Laden with just over a million pounds (453,600 kg) of tea, Taitsing, under the command of Captain Nutsford, raced nine other ships from China to England in The Great Tea Race of 1866. The first five ships – Taiping, Ariel, Serica, Fiery Cross, and Taitsing – finished the 14,000-nautical-mile (25,930-km) race within three days of each other. Taitsing arrived fifth, in "the closest run ever recorded." Taitsing′s best 24-hour run during the race was on 2 July 1866, when she traveled 318 nmi, averaging 13.25 knots).

==Sinking==

Taitsing, carrying a load of patent fuel from Swansea, Wales, sank in the Indian Ocean off Nyuni Island, Zanzibar, on 20 September 1883.

==In culture==

A painting of Taitsing signed by the Chinese painter Hingqua, along with a painting of the clipper brig Venus, sold at auction at Sotheby's in New York City in 2009.
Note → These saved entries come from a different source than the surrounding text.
Lemma cut_speech_at speech observed z :
  in_spans z (cut_speech speech observed) ↔ speech_at speech observed z.
Proof.
  unfold cut_speech, speech_at. rewrite in_spans_filter_nonempty. unfold in_spans, in_range. split.
  - intros (r & Hr & Hz). apply list_elem_of_fmap in Hr as ([s e] & -> & Hin). simpl in Hz.
    split; [lia|]. exists (s, e). simpl. split; [done|lia].
  - intros (Hob & [s e] & Hin & Hz). simpl in Hz. exists (s, Z.min e observed).
    split; [apply list_elem_of_fmap; by exists (s, e)|simpl; lia].
Qed.
Definition on_assessed (m : Moment) (result : option ConsultationReadiness) (c : LiveConsultationCapture)
    : LiveConsultationCapture :=
  let c := c <| lc_assessment_pending := false |> in
  match result with
  | Some (ReadyComplete input) =>
      if lc_refused c || lc_speech_open c then c
      else
        let '(c, sent) := try_send (mo_send m) (Prepare input) c in
        if sent then c <| lc_assessment_pending := true |> else report_refusal c
  | _ => c
  end.

Definition on_prepared (m : Moment) (result : option PreparedConsultationGroup) (c : LiveConsultationCapture)
    : LiveConsultationCapture :=
  let c := c <| lc_assessment_pending := false |> in
  match result with
  | None => report_refusal c
  | Some prepared =>
      if lc_refused c || lc_speech_open c then c
      else
        match mo_speech m with
        | None => c
        | Some speech =>
            match mo_send m with
            | SendOk =>
                if negb (bool_decide (ready (lc_queue c) (mo_ledger m) speech = inr (Some (pg_input prepared)))) then c
                else
                  match authorize_prepared prepared (mo_ledger m) speech (lc_queue c) with
                  | inl _ => report_refusal c
                  | inr pending =>
                      let '(q, acknowledged) := acknowledge pending (lc_queue c) in
                      let c := c <| lc_queue := q |> <| lc_answers_pending ::= S |>
                                 <| lc_executed ::= (λ l, l ++ [pending]) |>
                                 <| lc_in_flight ::= (λ l, l ++ [Finish pending]) |> in
                      match acknowledged with inl _ => report_refusal c | inr _ => c end
                  end
            | _ => report_refusal c
            end
        end
  end.

Definition on_published (ok : bool) (c : LiveConsultationCapture) : LiveConsultationCapture :=
  let c := c <| lc_answers_pending ::= (λ n, (n - 1)%nat) |> in
  if ok then c else report_refusal c.

Definition on_return (m : Moment) (ret : LiveConsultationReturn) (c : LiveConsultationCapture)
    : LiveConsultationCapture :=
  match ret with
  | Assessed result => on_assessed m result c
  | PreparedReturn result => on_prepared m result c
  | Published ok => on_published ok c
  end.

(** The session task vanished. *)
Definition on_disconnected (c : LiveConsultationCapture) : LiveConsultationCapture :=
  (report_refusal c) <| lc_assessment_pending := false |> <| lc_answers_pending := 0%nat |> <| lc_in_flight := [] |>.

(** [while self.queue.skip_measured_silence(…) {}]. *)
Fixpoint skip_all (fuel : nat) (L : AcousticLedger) (speech : AcousticSpeechEvidence) (q : ConsultationInputQueue)
    : ConsultationInputQueue :=
  match fuel with
  | O => q
  | S fuel' =>
      match skip_measured_silence L speech q with
      | (q', true) => skip_all fuel' L speech q'
      | (q', false) => q'
      end
  end.

(** The end of a tick: what to assess next. *)
Definition nominate (m : Moment) (c : LiveConsultationCapture) : LiveConsultationCapture :=
  if lc_refused c || lc_speech_open c || lc_assessment_pending c
     || (CONSULTATION_QUEUE_CAP <=? lc_answers_pending c)%nat
  then c
  else
    match mo_speech m with
    | None => c
    | Some speech =>
        let c := c <| lc_queue ::= (λ q, skip_all (pending_groups q) (mo_ledger m) speech q) |> in
        match ready (lc_queue c) (mo_ledger m) speech with
        | inl _ => report_refusal c
        | inr None => c
        | inr (Some input) =>
            if bool_decide (lc_last_assessed c = Some input) then c
            else
              match mo_send m with
              | SendOk =>
                  (fst (try_send SendOk (Assess input) c)) <| lc_last_assessed := Some input |>
                    <| lc_assessment_pending := true |>
              | SendFull => c
              | SendClosed => report_refusal c
              end
        end
    end.

(** [while pending_groups() > 1 { join_front() }]. *)
Fixpoint join_all (fuel : nat) (q : ConsultationInputQueue) : ConsultationInputQueue :=
  match fuel with
  | O => q
  | S fuel' =>
      if (1 <? pending_groups q)%nat
      then match join_front q with (q', inr _) => join_all fuel' q' | (q', inl _) => q' end
      else q
  end.

(** [settle] before its loop of ticks. *)
Definition settle (end_ : Z) (c : LiveConsultationCapture) : LiveConsultationCapture :=
  let c := c <| lc_speech_open := false |> in
  let '(q, result) := append_boundary end_ (lc_queue c) in
  let c := c <| lc_queue := q |> in
  let c := match result with inl _ => report_refusal c | inr _ => c end in
  c <| lc_queue ::= (λ q, join_all (pending_groups q) q) |>.

(** [settle] after its loop. *)
Definition settle_end (c : LiveConsultationCapture) : LiveConsultationCapture :=
  if (0 <? pending_groups (lc_queue c))%nat then report_refusal c else c.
Hungarian writer András Dékány centered his second fiction book of his "Monostory" trilogy "The Black Prince" ("A fekete herceg") around the Taitsing, and the great tea clipper race. András Dékány was a writer, journalist, critic, while in early life worked among other things as sailor. A number of his books spoke about sailboats and sailors, including the "Monostory" trilogy, a fictional work centered on Lt. Balázs Monostory who becomes sailor during the failed Hungarian Revolution of 1848 and in this fictional book he becomes captain of Taitsing for the time of the race.